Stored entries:
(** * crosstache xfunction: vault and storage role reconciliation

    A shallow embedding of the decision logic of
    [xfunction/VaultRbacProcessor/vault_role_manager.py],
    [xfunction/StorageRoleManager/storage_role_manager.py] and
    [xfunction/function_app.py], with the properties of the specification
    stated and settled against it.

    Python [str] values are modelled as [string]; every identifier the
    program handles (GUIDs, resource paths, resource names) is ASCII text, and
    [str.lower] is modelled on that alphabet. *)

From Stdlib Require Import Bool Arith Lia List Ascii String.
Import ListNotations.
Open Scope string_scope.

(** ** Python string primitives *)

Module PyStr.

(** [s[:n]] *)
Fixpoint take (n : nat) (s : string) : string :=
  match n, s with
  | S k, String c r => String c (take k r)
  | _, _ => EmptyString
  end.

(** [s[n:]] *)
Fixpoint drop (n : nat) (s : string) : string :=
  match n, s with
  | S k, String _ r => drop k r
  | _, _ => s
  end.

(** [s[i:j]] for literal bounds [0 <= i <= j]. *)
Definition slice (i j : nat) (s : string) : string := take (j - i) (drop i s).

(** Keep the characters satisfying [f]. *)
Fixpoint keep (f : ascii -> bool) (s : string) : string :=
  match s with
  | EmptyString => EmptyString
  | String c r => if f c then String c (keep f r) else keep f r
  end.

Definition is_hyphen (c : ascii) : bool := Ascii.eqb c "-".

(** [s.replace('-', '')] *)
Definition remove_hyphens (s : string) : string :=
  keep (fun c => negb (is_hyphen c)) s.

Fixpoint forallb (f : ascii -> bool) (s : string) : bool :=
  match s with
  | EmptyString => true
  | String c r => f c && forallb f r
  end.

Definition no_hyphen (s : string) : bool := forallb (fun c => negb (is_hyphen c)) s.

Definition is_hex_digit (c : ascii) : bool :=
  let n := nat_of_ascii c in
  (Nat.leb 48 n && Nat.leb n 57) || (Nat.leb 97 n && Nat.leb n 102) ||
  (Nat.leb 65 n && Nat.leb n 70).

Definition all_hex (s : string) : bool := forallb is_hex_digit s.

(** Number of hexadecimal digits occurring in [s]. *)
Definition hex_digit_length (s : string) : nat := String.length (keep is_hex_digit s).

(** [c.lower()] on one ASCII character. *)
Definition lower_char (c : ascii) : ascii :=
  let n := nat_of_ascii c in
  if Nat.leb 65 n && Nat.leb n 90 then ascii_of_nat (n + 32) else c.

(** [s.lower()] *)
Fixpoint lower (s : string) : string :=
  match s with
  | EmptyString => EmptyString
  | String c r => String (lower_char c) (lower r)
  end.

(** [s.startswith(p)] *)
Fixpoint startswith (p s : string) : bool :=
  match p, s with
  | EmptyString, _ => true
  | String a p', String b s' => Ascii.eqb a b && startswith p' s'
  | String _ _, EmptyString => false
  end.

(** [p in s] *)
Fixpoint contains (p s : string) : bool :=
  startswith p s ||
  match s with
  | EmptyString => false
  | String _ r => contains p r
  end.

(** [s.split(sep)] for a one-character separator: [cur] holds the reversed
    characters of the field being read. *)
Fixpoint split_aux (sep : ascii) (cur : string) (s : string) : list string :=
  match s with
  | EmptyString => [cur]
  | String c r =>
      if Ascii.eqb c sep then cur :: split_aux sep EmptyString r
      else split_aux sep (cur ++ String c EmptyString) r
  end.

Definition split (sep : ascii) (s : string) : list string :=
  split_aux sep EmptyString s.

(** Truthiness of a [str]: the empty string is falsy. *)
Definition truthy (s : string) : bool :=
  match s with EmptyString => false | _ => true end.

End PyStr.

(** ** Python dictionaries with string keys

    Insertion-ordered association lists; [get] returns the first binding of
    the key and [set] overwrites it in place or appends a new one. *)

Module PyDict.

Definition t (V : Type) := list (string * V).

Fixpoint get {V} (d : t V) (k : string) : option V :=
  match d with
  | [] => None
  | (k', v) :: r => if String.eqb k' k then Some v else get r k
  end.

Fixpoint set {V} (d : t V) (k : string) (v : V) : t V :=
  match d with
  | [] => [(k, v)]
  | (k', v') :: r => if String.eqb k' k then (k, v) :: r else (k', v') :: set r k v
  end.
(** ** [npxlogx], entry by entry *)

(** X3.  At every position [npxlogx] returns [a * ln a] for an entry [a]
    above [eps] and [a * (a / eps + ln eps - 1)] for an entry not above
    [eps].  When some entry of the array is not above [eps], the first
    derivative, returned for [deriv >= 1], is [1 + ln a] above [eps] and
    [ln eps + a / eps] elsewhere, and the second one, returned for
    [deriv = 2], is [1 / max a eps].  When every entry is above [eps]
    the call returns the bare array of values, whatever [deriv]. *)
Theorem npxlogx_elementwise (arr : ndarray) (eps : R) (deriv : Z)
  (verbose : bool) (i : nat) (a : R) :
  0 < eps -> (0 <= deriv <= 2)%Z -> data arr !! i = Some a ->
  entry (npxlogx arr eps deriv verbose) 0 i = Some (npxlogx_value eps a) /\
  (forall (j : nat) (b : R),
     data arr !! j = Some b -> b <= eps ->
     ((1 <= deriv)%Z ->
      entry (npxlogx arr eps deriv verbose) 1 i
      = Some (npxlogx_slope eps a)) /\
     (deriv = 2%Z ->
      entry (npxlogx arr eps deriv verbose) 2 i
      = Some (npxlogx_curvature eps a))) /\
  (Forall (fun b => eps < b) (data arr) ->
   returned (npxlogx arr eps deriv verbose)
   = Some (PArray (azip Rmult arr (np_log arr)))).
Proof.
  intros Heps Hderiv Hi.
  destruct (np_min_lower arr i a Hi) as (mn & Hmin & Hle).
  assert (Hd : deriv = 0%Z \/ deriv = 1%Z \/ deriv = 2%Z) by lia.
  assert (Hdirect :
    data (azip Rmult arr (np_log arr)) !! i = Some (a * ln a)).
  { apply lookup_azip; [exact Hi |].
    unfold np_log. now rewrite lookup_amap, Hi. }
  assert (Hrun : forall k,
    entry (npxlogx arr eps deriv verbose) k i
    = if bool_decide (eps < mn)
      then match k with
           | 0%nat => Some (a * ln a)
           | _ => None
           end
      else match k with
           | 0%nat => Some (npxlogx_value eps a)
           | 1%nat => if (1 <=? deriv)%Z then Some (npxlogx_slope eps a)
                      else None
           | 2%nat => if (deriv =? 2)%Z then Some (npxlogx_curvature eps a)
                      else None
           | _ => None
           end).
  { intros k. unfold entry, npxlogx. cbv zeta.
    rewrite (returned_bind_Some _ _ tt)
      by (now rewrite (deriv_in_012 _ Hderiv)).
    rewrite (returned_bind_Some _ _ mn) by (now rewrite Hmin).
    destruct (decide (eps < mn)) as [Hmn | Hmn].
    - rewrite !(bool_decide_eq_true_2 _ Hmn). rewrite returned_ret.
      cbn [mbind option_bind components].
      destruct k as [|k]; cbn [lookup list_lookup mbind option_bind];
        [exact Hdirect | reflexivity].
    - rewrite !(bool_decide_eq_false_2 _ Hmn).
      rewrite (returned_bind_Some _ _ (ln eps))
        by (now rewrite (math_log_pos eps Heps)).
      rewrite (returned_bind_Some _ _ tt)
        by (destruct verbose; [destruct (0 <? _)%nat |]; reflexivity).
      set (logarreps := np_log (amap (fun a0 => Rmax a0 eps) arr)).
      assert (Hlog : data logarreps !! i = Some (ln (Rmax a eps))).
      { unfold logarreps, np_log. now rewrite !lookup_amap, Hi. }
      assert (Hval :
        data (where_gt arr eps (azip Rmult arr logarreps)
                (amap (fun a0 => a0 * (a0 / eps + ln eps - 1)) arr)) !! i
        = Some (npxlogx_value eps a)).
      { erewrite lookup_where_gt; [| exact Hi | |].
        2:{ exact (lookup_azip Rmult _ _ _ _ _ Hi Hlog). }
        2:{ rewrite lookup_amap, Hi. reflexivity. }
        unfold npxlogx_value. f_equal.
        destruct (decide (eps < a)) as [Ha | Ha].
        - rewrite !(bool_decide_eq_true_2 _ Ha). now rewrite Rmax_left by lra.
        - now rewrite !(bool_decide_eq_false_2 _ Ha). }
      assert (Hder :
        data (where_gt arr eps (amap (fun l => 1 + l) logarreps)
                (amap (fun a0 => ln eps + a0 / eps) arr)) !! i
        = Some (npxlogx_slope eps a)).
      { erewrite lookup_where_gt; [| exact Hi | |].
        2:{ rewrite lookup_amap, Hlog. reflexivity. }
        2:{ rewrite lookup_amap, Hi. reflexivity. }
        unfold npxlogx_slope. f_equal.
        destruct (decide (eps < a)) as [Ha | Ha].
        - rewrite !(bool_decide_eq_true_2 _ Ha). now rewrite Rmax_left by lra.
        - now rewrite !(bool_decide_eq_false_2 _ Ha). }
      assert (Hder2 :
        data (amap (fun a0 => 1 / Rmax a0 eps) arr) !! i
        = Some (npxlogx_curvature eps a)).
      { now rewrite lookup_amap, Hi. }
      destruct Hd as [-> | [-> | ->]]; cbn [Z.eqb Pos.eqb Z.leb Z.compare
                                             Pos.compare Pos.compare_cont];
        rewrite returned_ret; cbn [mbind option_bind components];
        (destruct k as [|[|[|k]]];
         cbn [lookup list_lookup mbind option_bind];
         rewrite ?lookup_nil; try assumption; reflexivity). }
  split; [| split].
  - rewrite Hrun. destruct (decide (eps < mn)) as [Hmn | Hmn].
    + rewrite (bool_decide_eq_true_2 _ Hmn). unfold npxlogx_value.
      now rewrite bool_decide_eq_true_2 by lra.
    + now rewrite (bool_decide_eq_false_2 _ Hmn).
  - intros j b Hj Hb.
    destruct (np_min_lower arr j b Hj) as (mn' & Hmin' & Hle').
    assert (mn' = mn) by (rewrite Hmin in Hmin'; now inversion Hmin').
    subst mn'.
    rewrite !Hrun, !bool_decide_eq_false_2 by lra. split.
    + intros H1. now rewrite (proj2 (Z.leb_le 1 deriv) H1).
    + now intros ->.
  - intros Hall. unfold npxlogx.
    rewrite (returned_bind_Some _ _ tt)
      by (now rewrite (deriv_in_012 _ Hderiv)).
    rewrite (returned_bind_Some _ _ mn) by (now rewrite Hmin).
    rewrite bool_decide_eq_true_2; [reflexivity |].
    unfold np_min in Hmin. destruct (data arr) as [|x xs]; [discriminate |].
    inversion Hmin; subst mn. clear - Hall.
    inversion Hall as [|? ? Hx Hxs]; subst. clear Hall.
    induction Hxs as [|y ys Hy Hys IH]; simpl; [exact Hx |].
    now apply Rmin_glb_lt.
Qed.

### Exercise:
Identify how many lines in the entries above include the string "Import", then state that number alone.

### Problem solution:
2